**The problem**
Of the lines in the data below, write out exactly those from the one holding "new in Hrow." through the one holding "in Hr; lia].", both included.

───── Exercise materials ─────

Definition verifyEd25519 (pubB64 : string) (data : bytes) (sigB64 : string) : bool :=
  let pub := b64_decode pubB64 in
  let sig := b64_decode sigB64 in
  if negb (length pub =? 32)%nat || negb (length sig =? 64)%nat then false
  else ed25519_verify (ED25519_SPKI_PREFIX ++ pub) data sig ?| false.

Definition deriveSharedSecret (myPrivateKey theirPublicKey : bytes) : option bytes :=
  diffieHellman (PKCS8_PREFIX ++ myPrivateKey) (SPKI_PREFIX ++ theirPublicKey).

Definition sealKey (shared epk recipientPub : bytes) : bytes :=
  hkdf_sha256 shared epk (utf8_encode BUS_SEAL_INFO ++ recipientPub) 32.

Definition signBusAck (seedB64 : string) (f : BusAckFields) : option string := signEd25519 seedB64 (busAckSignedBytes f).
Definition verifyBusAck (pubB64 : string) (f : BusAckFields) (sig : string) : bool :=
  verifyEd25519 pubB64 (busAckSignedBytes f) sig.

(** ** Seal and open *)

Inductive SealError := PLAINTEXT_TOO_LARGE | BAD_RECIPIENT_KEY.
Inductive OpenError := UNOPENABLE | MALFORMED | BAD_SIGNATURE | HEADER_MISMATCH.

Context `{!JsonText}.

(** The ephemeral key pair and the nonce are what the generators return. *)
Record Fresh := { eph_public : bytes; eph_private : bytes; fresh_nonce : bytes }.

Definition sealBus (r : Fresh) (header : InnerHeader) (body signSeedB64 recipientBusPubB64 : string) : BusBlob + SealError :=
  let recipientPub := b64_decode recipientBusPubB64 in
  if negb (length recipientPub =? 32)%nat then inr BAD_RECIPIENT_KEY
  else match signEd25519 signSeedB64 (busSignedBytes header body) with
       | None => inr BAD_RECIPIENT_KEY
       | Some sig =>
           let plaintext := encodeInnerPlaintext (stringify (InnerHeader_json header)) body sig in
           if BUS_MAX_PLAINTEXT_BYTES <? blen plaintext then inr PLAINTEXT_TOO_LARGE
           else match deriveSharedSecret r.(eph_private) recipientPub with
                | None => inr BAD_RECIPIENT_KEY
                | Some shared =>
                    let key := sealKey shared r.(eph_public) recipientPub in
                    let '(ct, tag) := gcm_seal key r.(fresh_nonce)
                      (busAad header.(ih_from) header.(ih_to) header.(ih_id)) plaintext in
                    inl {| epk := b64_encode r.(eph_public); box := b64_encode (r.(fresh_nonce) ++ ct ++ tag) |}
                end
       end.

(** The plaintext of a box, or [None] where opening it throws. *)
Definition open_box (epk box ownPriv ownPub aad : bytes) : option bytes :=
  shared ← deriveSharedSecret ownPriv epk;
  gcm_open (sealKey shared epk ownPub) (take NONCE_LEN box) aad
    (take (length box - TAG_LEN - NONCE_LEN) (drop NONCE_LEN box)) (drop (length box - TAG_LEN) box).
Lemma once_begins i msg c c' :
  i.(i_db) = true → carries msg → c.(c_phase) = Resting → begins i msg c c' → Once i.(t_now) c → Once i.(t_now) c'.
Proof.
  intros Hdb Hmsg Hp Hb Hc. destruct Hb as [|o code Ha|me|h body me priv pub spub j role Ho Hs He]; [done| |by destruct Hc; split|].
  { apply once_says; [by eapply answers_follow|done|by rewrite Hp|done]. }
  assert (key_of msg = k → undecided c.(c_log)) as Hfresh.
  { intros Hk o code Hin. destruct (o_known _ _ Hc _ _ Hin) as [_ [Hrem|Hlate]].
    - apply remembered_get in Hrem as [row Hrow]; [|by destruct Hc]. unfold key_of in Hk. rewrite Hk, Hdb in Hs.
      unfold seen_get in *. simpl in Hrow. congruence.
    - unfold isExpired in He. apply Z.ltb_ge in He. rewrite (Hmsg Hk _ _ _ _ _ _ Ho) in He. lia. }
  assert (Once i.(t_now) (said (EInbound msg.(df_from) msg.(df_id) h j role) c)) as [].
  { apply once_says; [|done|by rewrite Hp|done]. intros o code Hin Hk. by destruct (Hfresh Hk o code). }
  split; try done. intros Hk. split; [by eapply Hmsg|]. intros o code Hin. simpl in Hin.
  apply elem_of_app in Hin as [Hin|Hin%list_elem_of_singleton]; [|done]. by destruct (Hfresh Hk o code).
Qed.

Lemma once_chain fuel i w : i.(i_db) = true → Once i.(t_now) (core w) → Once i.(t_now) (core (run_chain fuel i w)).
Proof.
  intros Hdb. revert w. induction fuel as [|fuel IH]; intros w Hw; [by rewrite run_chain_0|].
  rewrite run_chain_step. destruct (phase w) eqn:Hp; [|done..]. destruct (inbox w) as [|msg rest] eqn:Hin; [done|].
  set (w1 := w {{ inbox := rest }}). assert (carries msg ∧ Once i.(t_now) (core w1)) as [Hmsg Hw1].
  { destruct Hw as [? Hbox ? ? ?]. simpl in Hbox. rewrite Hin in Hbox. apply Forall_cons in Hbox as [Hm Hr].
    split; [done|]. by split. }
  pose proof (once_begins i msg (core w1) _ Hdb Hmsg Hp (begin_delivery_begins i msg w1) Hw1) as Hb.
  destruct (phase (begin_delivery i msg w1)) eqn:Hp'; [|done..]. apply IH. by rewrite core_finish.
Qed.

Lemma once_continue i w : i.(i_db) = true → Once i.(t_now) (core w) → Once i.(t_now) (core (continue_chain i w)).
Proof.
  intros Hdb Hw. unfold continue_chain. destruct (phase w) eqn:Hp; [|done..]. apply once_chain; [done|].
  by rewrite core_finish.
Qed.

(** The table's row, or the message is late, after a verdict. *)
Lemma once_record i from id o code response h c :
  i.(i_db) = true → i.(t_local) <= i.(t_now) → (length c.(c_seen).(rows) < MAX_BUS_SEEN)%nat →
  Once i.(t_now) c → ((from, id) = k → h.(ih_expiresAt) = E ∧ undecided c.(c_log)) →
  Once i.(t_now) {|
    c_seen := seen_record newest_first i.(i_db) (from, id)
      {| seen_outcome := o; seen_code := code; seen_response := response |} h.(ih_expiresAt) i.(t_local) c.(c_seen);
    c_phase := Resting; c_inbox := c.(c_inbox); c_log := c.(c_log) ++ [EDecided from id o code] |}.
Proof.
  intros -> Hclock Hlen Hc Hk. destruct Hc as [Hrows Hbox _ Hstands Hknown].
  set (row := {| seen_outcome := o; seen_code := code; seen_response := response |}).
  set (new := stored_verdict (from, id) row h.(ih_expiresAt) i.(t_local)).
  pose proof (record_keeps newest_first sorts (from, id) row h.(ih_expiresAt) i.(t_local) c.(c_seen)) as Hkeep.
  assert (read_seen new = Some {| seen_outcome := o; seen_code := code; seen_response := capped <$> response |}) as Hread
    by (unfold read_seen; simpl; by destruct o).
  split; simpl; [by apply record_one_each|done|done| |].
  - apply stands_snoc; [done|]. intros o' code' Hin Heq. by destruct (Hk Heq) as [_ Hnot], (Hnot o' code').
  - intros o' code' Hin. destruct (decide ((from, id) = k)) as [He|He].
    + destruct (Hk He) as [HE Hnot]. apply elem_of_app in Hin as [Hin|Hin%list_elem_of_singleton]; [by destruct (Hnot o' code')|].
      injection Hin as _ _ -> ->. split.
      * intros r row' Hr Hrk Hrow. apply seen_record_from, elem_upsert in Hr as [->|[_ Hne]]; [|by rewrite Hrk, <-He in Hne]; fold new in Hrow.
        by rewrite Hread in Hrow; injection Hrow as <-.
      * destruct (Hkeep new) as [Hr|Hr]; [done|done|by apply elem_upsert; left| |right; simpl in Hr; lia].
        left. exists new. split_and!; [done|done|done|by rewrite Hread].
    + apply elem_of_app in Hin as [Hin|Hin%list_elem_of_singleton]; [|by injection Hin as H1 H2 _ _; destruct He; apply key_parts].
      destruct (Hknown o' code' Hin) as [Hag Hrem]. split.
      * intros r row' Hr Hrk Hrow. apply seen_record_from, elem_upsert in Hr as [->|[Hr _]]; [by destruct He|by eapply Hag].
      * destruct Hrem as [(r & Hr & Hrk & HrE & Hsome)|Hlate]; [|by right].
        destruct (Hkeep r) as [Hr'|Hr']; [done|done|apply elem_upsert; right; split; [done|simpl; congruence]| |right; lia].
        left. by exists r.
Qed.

─────

**Answer to this task**
      * intros r row' Hr Hrk Hrow. apply seen_record_from, elem_upsert in Hr as [->|[_ Hne]]; [|by rewrite Hrk, <-He in Hne]; fold new in Hrow.
        by rewrite Hread in Hrow; injection Hrow as <-.
      * destruct (Hkeep new) as [Hr|Hr]; [done|done|by apply elem_upsert; left| |right; simpl in Hr; lia].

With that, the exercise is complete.